In between labeling Vaughan "the ultimate guitar hero" enough times to spawn a drinking game in the press room, Mayer explained how his idol opened new musical worlds for him. "I grew up listening to Thriller, 1984 and the Footloose soundtrack ... so when it came time to give Stevie Ray Vaughan and Double Trouble a listen, it sounded like an exotic tale told in a familiar voice...the second I heard it, I knew that it was going to mean everything."
Mayer took care to give Vaughan's bandmates their due: "Chris Layton, Tommy Shannon, Reese [Wynans] -- his band Double Trouble, were the reason that Stevie was able to break the barrier between music that guitar players loved and music that everybody could feel.

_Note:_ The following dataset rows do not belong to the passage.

Lemma same_grid_screen con con' :
  same_grid con con' → framebuffer con' = framebuffer con ∧ cols con' = cols con ∧ rows con' = rows con.
Proof. by intros (c1 & r1 & ->). Qed.

(** Writes elsewhere do not show. *)
Lemma displays_mods con m m' s P :
  displays con m s → mods P m m' → (∀ x, P x → ¬ framebuffer con x) → displays con m' s.
Proof.
  intros [G Hr Hc [Hb Hp]] Hm HP. split; [done..|]. split; [by eapply mods_backed|].
  intros x y Hxy. eapply load32_keep; [exact Hm|by apply Hp|]. intros a Ha HPa. apply (HP a HPa).
  destruct (pix_inside con x y G Hxy). unfold framebuffer, range in *. lia.
Qed.

Lemma arch_up_ext `{!ArchText} i (a : arch irq_handler) t t' :
  arch_up i a t → cpu_of t' = with_iflag (cpu_of t) (iflag (cpu_of t')) → arch_up (iflag (cpu_of t')) a t'.
Proof. intros [] Hc. split; try done; rewrite Hc; done. Qed.

Lemma arch_up_same `{!ArchText} i (a : arch irq_handler) t t' : arch_up i a t → cpu_of t' = cpu_of t → arch_up i a t'.
Proof. intros [] Hc. split; try done; rewrite Hc; done. Qed.

Section stages.
Context {Ma : Machine} {Ua : Uart}.

Lemma kprint_returns k t str fb s :
  dlab (uart_of t) = false → screen_up fb k s → Forall (λ x, 0 ≤ x < 256) str →
  returns (kprint k t str) (λ '(k', t'), ∃ con m, k' = set_console k con m ∧
    mods (fb_range fb) (kn_ram k) m ∧ screen_up fb k' (write_text fb s str) ∧ sends t (crlf str) t').
Proof.
  intros Hd [D Hf [Hc Hr]] Hs. unfold kprint. ret_step serial_write_returns; [done|done|]. intros t' Ht'.
  ret_step console_write_returns; [exact D|done|]. intros [con m] (D' & Hm & Hg). cbn [returns].
  rewrite Hf in Hm. apply same_grid_screen in Hg as (Hf' & Hc' & Hr').
  exists con, m. split; [done|split; [done|split; [|done]]].
  split; cbn; [unfold write_text; by rewrite <- Hc, <- Hr|congruence|split; congruence].
Qed.

(** The banner. *)
Definition banner : cstring :=
  ln "ScrapOS" ++ ln "framebuffer text console up - type and it echoes here" ++ ln "".

Lemma serial_init_cpu t : cpu_of (serial_init t) = cpu_of t.
Proof.
  apply has_tail_cpu. unfold serial_init, outb. repeat (apply has_tail_snoc; [done|]). apply has_tail_refl.
Qed.

Lemma text_bytes (l1 l2 : cstring) :
  Forall (λ x, 0 ≤ x < 256) l1 → Forall (λ x, 0 ≤ x < 256) l2 → Forall (λ x, 0 ≤ x < 256) (l1 ++ l2).
Proof. intros. by apply Forall_app. Qed.

Lemma write_text_app fb s (l1 l2 : cstring) : write_text fb s (l1 ++ l2) = write_text fb (write_text fb s l1) l2.
Proof. apply foldl_app. Qed.

#[local] Opaque c ln crlf t_write.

By all accounts, if Stevie Ray Vaughan and Double Trouble took the stage to open for someone, they gave it back in shambles."
The "Your Body Is a Wonderland" singer also poignantly credited Vaughan with helping him steer clear of addiction: "Because of Stevie, I grew up proudly turning down every drug and drink that was offered to me. Heroes can save your life."

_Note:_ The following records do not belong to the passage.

Lemma create_returns w entry :
  world_ok w → 0 ≤ entry < 2 ^ 64 →
  returns (task_create (sched_of w) entry) (λ '(σ, _), world_ok (after_sched w σ (w_objects w))).
Proof.
  intros W Hentry. pose proof W as [_ (cur & ready & R & Hready)].
  eapply returns_mono; [by apply (task_create_returns stack (sched_of w) cur ready)|].
  intros [σ a] (_ & _ & Hm & Hcase).
  assert (mods heap_zone (Sched.ram (sched_of w)) (Sched.ram σ)) as Hz by (eapply mods_weaken; [exact Hm|by intros x [? _]]).
  destruct Hcase as [(_ & _ & R' & _)|(st & _ & Hst & _ & R' & _)];
    (eapply after_sched_ok; [apply W|exact Hz|by left|exact R'|]); [exact Hready|].
  intros t [Ht| ->%list_elem_of_singleton]%elem_of_app; [by apply Hready|]. by apply new_roomy.
Qed.

(** An interrupt's frame goes on the task's stack. *)
Lemma frame_on_stack w s r x : interrupted w s r → frame_area r x → in_region s x.
Proof. intros [_ Hroom _]. unfold frame_area, in_region, range. pose proof (Z.mod_pos_bound (g_rsp r) 16). lia. Qed.

Lemma interrupted_can_enter w s r cur ready A :
  rep stack (sched_of w) cur ready A → own_stack stack (sched_of w) s → interrupted w s r →
  can_enter (kn_ram (w_kernel w)) r.
Proof.
  intros R Hs [Hw Hroom _]. rewrite (own_stack_of _ _ _ _ _ _ R Hs) in Hroom.
  pose proof (Z.mod_pos_bound (g_rsp r) 16 ltac:(lia)).
  destruct (heap_stack stack _ _ _ _ cur R) as (Hlo & _ & Hb); [by left|].
  split; [exact Hw|lia|]. eapply backed_sub; [exact Hb|lia..].
Qed.

Lemma world_interrupt_returns w s r irq :
  world_ok w → own_stack stack (sched_of w) s → interrupted w s r →
  0 ≤ irq < 16 → line_open (pic_of (w_trace w)) irq = true →
  returns (interrupt (w_kernel w) (w_trace w) r irq) (λ '(k, t, r'), r' = r ∧ world_ok (after_interrupt w k t r')).
Proof.
  intros W Hs Hi Hirq Hopen. pose proof W as [Hup (cur & ready & R & Hready)].
  assert (∀ x, frame_area r x → in_region (stack_of stack cur) x) as Hon.
  { intros x Hx. rewrite <- (own_stack_of _ _ _ _ _ _ R Hs). by eapply frame_on_stack. }
  eapply returns_mono; [apply kernel_interrupt_returns; [exact Hup|by eapply interrupted_can_enter| |exact Hirq|exact Hopen]|].
  { intros x Hx. eapply footprint_zone; [exact R|by left|]. by apply stack_in_footprint, Hon. }
  intros [[k t] r'] (-> & Hup' & tm & con & m & -> & Hm). split; [done|]. split; [exact Hup'|].
  exists cur, ready. split; [|exact Hready]. change (rep stack {| Sched.current := Sched.current (sched_of w);
    Sched.next_id := Sched.next_id (sched_of w); Sched.heap := heap (sched_of w); Sched.ram := m;
    Sched.regs := callee_saved r |} cur ready (w_objects w)).
  eapply rep_compute; [exact R|exact Hm| |].
  - intros x [Hx|Hx]; [right; right; left|left; by apply Hon].
    split; intros Hy; by apply (task_memory_screen x); [tauto|].
  - rewrite (in_task _ _ _ Hi). apply (rq_regs _ _ _ _ _ R).
Qed.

"I’m a Stevie Ray Vaughan wannabe," he concluded, "because I wanted to be Stevie and I still want to be Stevie. And if you ever pick up a guitar, is there anybody better to want to be than Stevie Ray Vaughan?"
Vaughan's brother Jimmie accepted the award on Stevie's behalf. "Stevie Ray Vaughan was my little brother," he began. "I know he would want to thank the Rock and Roll Hall of Fame, but most of all, he’d want to thank his fans, all 18 million of them, that voted for him to get in here. He would be so proud and so would my mother and father."

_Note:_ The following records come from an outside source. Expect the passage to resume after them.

(** The largest softmax value is the value at the largest score. *)
Lemma softmax_max (a : R) (l : list R) :
  let m := fold_left Rmax l a in
  let s := Np.sum (map (fun xi => exp (xi - m)) (a :: l)) in
  softmax (a :: l) = Ok (map (fun xi => exp (xi - m) / s) (a :: l)) /\
  res_bind (softmax (a :: l)) Np.max = Ok (exp (m - m) / s) /\
  0 < s.
Proof.
  rewrite softmax_unfold. cbv zeta. rewrite map_map.
  remember (fold_left Rmax l a) as m eqn:Hm.
  pose proof (sum_exp_pos (fun xi => xi - m) (a :: l) ltac:(done)) as Hpos.
  cbv beta in Hpos.
  remember (Np.sum (map (fun xi => exp (xi - m)) (a :: l))) as s eqn:Hs.
  split_and!; [done| |done]. simpl. f_equal.
  rewrite (Rmax_monotone_map (fun xi => exp (xi - m) / s)
             (softmax_component_monotone m s Hpos) l a).
  by rewrite <- Hm.
Qed.

(** X8: the reported confidence is the softmax probability of the
    predicted label: the maximum of the softmax sits at the arg-max of the
    scores, although the two are computed separately. *)
Theorem confidence_is_predicted_probability (logits : tensor3)
    (logits0 : matrix R) (predicted_labels : list nat) (i label_id : nat) :
  tensor_first logits = Ok logits0 ->
  argmax_last_axis logits0 = Ok predicted_labels ->
  predicted_labels !! i = Some label_id ->
  exists scores p c,
    matrix_row logits0 i = Ok scores /\
    softmax scores = Ok p /\
    token_confidence logits i = Ok c /\
    p !! label_id = Some c.
Proof.
  intros Hfirst Hargmax Hi.
  destruct (decode_position logits0 predicted_labels i label_id Hargmax Hi)
    as (scores & Hrow & Hlid).
  destruct (argmax_attains scores label_id Hlid) as (m & Hm & Hat).
  destruct scores as [|a l]; [done|]. injection Hm as Hm.
  destruct (softmax_max a l) as (Hsoft & Hconf & _). cbv zeta in *.
  rewrite Hm in Hsoft, Hconf.
  eexists (a :: l), _, _. split_and!; [done|exact Hsoft| |].
  - unfold token_confidence. rewrite Hfirst. cbn [res_bind]. rewrite Hrow.
    cbn [res_bind]. exact Hconf.
  - rewrite list_lookup_fmap, Hat. reflexivity.
Qed.

Lemma confidence_is_predicted_probability_witness :
  exists scores p c,
    matrix_row Sample.one_class_logits0 1 = Ok scores /\
    softmax scores = Ok p /\
    token_confidence Sample.one_class_logits 1 = Ok c /\
    p !! 0%nat = Some c.
Proof.
  apply (confidence_is_predicted_probability Sample.one_class_logits
           Sample.one_class_logits0 [0; 0; 0]%nat 1%nat 0%nat); reflexivity.
Defined.

Lemma sum_le_length_max (p : list R) (c : R) :
  (forall v, v ∈ p -> v <= c) -> Np.sum p <= INR (length p) * c.
Proof.
  induction p as [|v p IH]; intros Hle.
  - simpl. lra.
  - cbn [length Np.sum fold_right]. rewrite S_INR.
    assert (v <= c) by (apply Hle, elem_of_cons; by left).
    assert (Np.sum p <= INR (length p) * c).
    { apply IH. intros u Hu. apply Hle, elem_of_cons. by right. }
    unfold Np.sum in *. lra.
Qed.

(** X9: with k classes the reported confidence is at least 1/k (and so
    positive); with a single class it is 1 whatever the score. *)
Theorem confidence_at_least_uniform (logits : tensor3) (logits0 : matrix R)
    (predicted_labels : list nat) (i label_id : nat) :
  tensor_first logits = Ok logits0 ->
  argmax_last_axis logits0 = Ok predicted_labels ->
  predicted_labels !! i = Some label_id ->
  exists c,
    token_confidence logits i = Ok c /\
    1 <= INR (dim2 logits) * c /\
    (dim2 logits = 1%nat -> c = 1).
Proof.
  intros Hfirst Hargmax Hi.
  destruct (decode_scores_nonempty logits0 predicted_labels i label_id
              Hargmax Hi) as (scores & Hrow & Hne).
  destruct (softmax_values scores Hne) as (p & Hp & Hlen & Hrange & Hsum).
  assert (Hk : length scores = dim2 logits).
  { apply tensor_first_ok in Hfirst as (_ & _ & Hcols).
    unfold matrix_row in Hrow. case_decide; [|done]. injection Hrow as <-.
    by rewrite length_map, length_seq. }
  destruct p as [|v p]; [destruct scores; [done|discriminate]|].
  exists (fold_left Rmax p v).
  assert (Hbound : 1 <= INR (dim2 logits) * fold_left Rmax p v).
  { rewrite <- Hk, <- Hlen, <- Hsum. apply sum_le_length_max.
    intros u Hu. apply elem_of_cons in Hu as [->|Hu].
    - apply fold_left_Rmax_ge.
    - by apply fold_left_Rmax_upper. }
  split_and!; [|done|].
  - unfold token_confidence. rewrite Hfirst. cbn [res_bind]. rewrite Hrow.
    cbn [res_bind]. by rewrite Hp.
  - intros H1. rewrite H1 in Hbound. simpl in Hbound.
    assert (fold_left Rmax p v <= 1) by apply Hrange, fold_left_Rmax_elem.
    lra.
Qed.

Lemma confidence_at_least_uniform_witness :
  exists c,
    token_confidence Sample.one_class_logits 1 = Ok c /\
    1 <= INR (dim2 Sample.one_class_logits) * c /\
    (dim2 Sample.one_class_logits = 1%nat -> c = 1).
Proof.
  apply (confidence_at_least_uniform Sample.one_class_logits
           Sample.one_class_logits0 [0; 0; 0]%nat 1%nat 0%nat); reflexivity.
Defined.

Lemma Rmax_shift (d : R) (l : list R) (a : R) :
  fold_left Rmax (map (fun xi => xi + d) l) (a + d) = fold_left Rmax l a + d.
Proof.
  apply (Rmax_monotone_map (fun xi => xi + d)). intros x y Hxy. lra.
Qed.

(** X10: adding the same constant to every score of a vector does not
    change what [softmax] returns (nor whether it raises). *)
Theorem softmax_shift_invariant (d : R) (x : list R) :
  softmax (map (fun xi => xi + d) x) = softmax x.
Proof.
  destruct x as [|a l]; [done|].
  change (map (fun xi => xi + d) (a :: l))
    with ((a + d) :: map (fun xi => xi + d) l).
  rewrite !softmax_unfold. cbv zeta. rewrite Rmax_shift.
  change ((a + d) :: map (fun xi => xi + d) l)
    with (map (fun xi => xi + d) (a :: l)).
  rewrite (map_map (fun xi => xi + d)).
  assert (Heq : map (fun xi => exp (xi + d - (fold_left Rmax l a + d))) (a :: l)
                = map (fun xi => exp (xi - fold_left Rmax l a)) (a :: l)).
  { apply map_ext. intros xi. f_equal. lra. }
  by rewrite Heq.
Qed.

End Confidence.

(** ** The report of the smoke test, line by line *)

Section Output.

Open Scope R_scope.

Lemma token_loop_functional (id2label : gmap Z string) (t : tensor3)
    (items : list (nat * (string * nat))) (acc : list entity) (w : World) :
  (0 < dim0 t)%nat -> (0 < dim2 t)%nat ->
  Forall (fun it => (it.1 < dim1 t)%nat) items ->
  token_loop id2label t items acc w =
  {| result := Ok (acc ++ omap (entity_of id2label t) items)%list;
     final := w;
     printed := omap (report_of id2label t) items |}.
Proof.
  intros H0 H2 Hall. revert acc.
  induction Hall as [|[i [tok lid]] items Hi Hall IH]; intros acc.
  - simpl. by rewrite app_nil_r.
  - simpl in Hi. cbn [token_loop omap list_omap]. unfold entity_of, report_of.
    cbn [fst snd]. case_bool_decide as Hskip; [apply IH|].
    destruct (token_confidence_total t i H0 Hi H2) as (c & Hc).
    rewrite run_lift_bind, Hc, run_print_bind.
    destruct (bool_decide _ && bool_decide _); rewrite IH; cbn [result final printed].
    + by rewrite <- app_assoc.
    + done.
Qed.

Lemma decode_loop_run (id2label : gmap Z string) (logits : tensor3)
    (logits0 : matrix R) (tokens : list string) (predicted_labels : list nat)
    (w : World) :
  tensor_first logits = Ok logits0 ->
  argmax_last_axis logits0 = Ok predicted_labels ->
  token_loop id2label logits (enumerate (zip tokens predicted_labels)) [] w =
  {| result := Ok (omap (entity_of id2label logits)
                     (enumerate (zip tokens predicted_labels)));
     final := w;
     printed := omap (report_of id2label logits)
                  (enumerate (zip tokens predicted_labels)) |}.
Proof.
  intros Hfirst Hargmax.
  apply tensor_first_ok in Hfirst as (H0 & Hrows & Hcols).
  apply argmax_last_axis_ok in Hargmax as (H2 & Hlen).
  rewrite token_loop_functional; [done|done|lia|].
  apply enumerate_zip_in_range. lia.
Qed.

(** X11: the loop is the list comprehension it looks like: one report line
    for every token outside the skip list, in sentence order, and the
    entities in sentence order, for the positions both [tokens] and the
    predicted labels cover. *)
Theorem decode_loop_in_order (id2label : gmap Z string) (logits : tensor3)
    (logits0 : matrix R) (tokens : list string) (predicted_labels : list nat)
    (w : World) :
  tensor_first logits = Ok logits0 ->
  argmax_last_axis logits0 = Ok predicted_labels ->
  token_loop id2label logits (enumerate (zip tokens predicted_labels)) [] w =
  {| result := Ok (omap (entity_of id2label logits)
                     (enumerate (zip tokens predicted_labels)));
     final := w;
     printed := omap (report_of id2label logits)
                  (enumerate (zip tokens predicted_labels)) |}.
Proof. apply decode_loop_run. Qed.

Lemma decode_loop_in_order_witness :
  token_loop ∅ Sample.one_class_logits
    (enumerate (zip Sample.sample_tokens [0; 0; 0]%nat)) [] Sample.empty_world =
  {| result := Ok (omap (entity_of ∅ Sample.one_class_logits)
                     (enumerate (zip Sample.sample_tokens [0; 0; 0]%nat)));
     final := Sample.empty_world;
     printed := omap (report_of ∅ Sample.one_class_logits)
                  (enumerate (zip Sample.sample_tokens [0; 0; 0]%nat)) |}.
Proof.
  apply (decode_loop_in_order ∅ Sample.one_class_logits
           Sample.one_class_logits0); reflexivity.
Defined.

Lemma print_entities_run (ents : list entity) (w : World) :
  print_entities ents w =
  {| result := Ok tt; final := w; printed := map entity_line ents |}.
Proof.
  induction ents as [|[[tok lab] c] ents IH]; [done|].
  cbn [print_entities]. rewrite run_print_bind, IH. reflexivity.
Qed.

(** X12: the output of the [try] block when every step succeeds: the shape
    line and the two header lines, the report, the number of entities, one
    line per entity, and the five "no high-confidence entities" lines
    exactly when no entity was collected. *)
Theorem successful_decode_output (model : MLModel) (tokenizer : Tokenizer)
    (id2label : gmap Z string) (encoded : Encoding)
    (input_ids attention_mask : matrix Z) (w : World)
    (prediction : gmap string tensor3) (logits : tensor3) (logits0 : matrix R)
    (predicted_labels : list nat) (ids0 : list Z) (tokens : list string) :
  predict model (predict_inputs input_ids attention_mask) = Ok prediction ->
  prediction !! "logits" = Some logits ->
  tensor_first logits = Ok logits0 ->
  argmax_last_axis logits0 = Ok predicted_labels ->
  matrix_row (enc_input_ids encoded) 0 = Ok ids0 ->
  convert_ids_to_tokens tokenizer ids0 = Ok tokens ->
  let items := enumerate (zip tokens predicted_labels) in
  let entities_found := omap (entity_of id2label logits) items in
  predict_and_decode model tokenizer id2label encoded input_ids attention_mask w =
  {| result := Ok tt;
     final := w;
     printed :=
       ([ [Lit "Prediction successful! Logits shape: "; Shape (shape3 logits)];
          [Lit (newline ++ "Token predictions:")];
          [Lit (string_times "-" 50)] ]
        ++ omap (report_of id2label logits) items
        ++ [ [Lit (newline ++ "Entities found: ");
              Num (Z.of_nat (length entities_found))] ]
        ++ map entity_line entities_found
        ++ match entities_found with
           | [] =>
               [ [Lit "  No high-confidence entities detected"];
                 [Lit "  This might indicate:"];
                 [Lit "  - Model needs fine-tuning on prescription text"];
                 [Lit "  - Confidence threshold is too high"];
                 [Lit "  - Text format differs from training data"] ]
           | _ :: _ => []
           end)%list |}.
Proof.
  intros Hpredict Hlogits Hfirst Hargmax Hrow Htokens items entities_found.
  unfold predict_and_decode. fold (predict_inputs input_ids attention_mask).
  rewrite run_lift_bind, Hpredict. rewrite run_lift_bind, Hlogits.
  rewrite run_print_bind. rewrite run_lift_bind, Hfirst.
  rewrite run_lift_bind, Hargmax. rewrite run_lift_bind, Hrow.
  rewrite run_lift_bind, Htokens. rewrite !run_print_bind.
  rewrite run_bind.
  rewrite (decode_loop_run id2label logits logits0 tokens predicted_labels
             w Hfirst Hargmax).
  cbn [result final printed]. fold items. fold entities_found.
  rewrite run_print_bind. rewrite run_bind, print_entities_run.
  cbn [result final printed].
  destruct entities_found; reflexivity.
Qed.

Much like Mayer, the elder Vaughan also credited Stevie with having a positive effect on his life offstage: "Big brother showed little brother how to play guitar first, but little brother showed me how to get clean and sober. He was sober four years before that helicopter went down on August 27, 1990. Died on the same day as my father -- they died four years apart. It seems like to me that he’s just out on tour and he’s going to come back soon, but then I remember. I’m not going to ever get over losing him, I’m not going to get over this crazy thing."